Task description: All lines in the listing below from the one containing "rewrite get_set_other in" through the last should be written out exactly, and only those.

Data excerpts:
────

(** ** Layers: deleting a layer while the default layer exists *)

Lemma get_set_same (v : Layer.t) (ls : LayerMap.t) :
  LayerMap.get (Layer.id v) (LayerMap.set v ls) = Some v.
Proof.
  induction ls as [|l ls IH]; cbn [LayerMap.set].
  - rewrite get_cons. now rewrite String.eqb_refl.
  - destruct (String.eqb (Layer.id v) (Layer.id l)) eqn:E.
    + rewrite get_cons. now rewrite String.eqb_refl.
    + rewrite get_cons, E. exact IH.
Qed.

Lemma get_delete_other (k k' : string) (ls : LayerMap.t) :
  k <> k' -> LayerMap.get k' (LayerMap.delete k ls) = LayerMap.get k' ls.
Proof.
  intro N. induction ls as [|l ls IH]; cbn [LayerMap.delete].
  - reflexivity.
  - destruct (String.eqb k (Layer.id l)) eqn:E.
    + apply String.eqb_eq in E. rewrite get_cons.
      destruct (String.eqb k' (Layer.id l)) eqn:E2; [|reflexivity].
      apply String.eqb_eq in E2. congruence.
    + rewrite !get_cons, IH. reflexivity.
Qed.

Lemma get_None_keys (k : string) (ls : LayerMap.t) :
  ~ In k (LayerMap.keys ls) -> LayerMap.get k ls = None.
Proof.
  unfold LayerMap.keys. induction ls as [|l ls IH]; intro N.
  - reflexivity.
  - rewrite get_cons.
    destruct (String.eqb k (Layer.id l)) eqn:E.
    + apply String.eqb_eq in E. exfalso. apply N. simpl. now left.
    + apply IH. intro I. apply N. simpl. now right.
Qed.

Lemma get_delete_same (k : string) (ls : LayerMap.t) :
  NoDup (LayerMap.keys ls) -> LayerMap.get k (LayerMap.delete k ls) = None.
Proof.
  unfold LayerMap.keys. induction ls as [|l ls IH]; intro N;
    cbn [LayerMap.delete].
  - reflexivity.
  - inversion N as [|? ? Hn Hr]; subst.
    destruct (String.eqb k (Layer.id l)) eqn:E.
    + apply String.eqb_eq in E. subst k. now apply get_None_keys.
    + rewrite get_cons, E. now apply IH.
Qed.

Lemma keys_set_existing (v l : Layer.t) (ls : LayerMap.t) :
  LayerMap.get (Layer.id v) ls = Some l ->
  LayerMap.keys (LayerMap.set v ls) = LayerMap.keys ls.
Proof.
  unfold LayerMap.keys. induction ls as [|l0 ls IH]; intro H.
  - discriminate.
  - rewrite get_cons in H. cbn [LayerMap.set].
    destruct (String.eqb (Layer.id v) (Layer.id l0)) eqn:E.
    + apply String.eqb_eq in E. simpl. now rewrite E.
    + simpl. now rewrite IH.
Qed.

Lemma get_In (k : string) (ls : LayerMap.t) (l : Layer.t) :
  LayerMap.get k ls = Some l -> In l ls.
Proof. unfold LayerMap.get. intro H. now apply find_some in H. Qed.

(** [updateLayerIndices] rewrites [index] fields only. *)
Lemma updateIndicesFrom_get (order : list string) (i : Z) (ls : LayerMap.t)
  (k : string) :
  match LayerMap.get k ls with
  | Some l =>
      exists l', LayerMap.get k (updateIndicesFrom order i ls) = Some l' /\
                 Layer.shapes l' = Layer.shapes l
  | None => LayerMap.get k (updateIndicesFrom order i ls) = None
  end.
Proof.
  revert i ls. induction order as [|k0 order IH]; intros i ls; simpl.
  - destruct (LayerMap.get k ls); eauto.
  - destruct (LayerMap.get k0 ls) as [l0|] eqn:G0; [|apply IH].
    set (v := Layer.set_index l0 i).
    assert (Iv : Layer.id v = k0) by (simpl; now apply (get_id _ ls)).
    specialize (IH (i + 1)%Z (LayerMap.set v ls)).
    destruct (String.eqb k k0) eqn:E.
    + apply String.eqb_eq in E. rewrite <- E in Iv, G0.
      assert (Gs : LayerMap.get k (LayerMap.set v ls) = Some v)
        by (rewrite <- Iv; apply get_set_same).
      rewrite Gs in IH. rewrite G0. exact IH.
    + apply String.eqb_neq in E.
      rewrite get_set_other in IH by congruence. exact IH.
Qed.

────

Answer to this problem:
      rewrite get_set_other in IH by congruence. exact IH.
Qed.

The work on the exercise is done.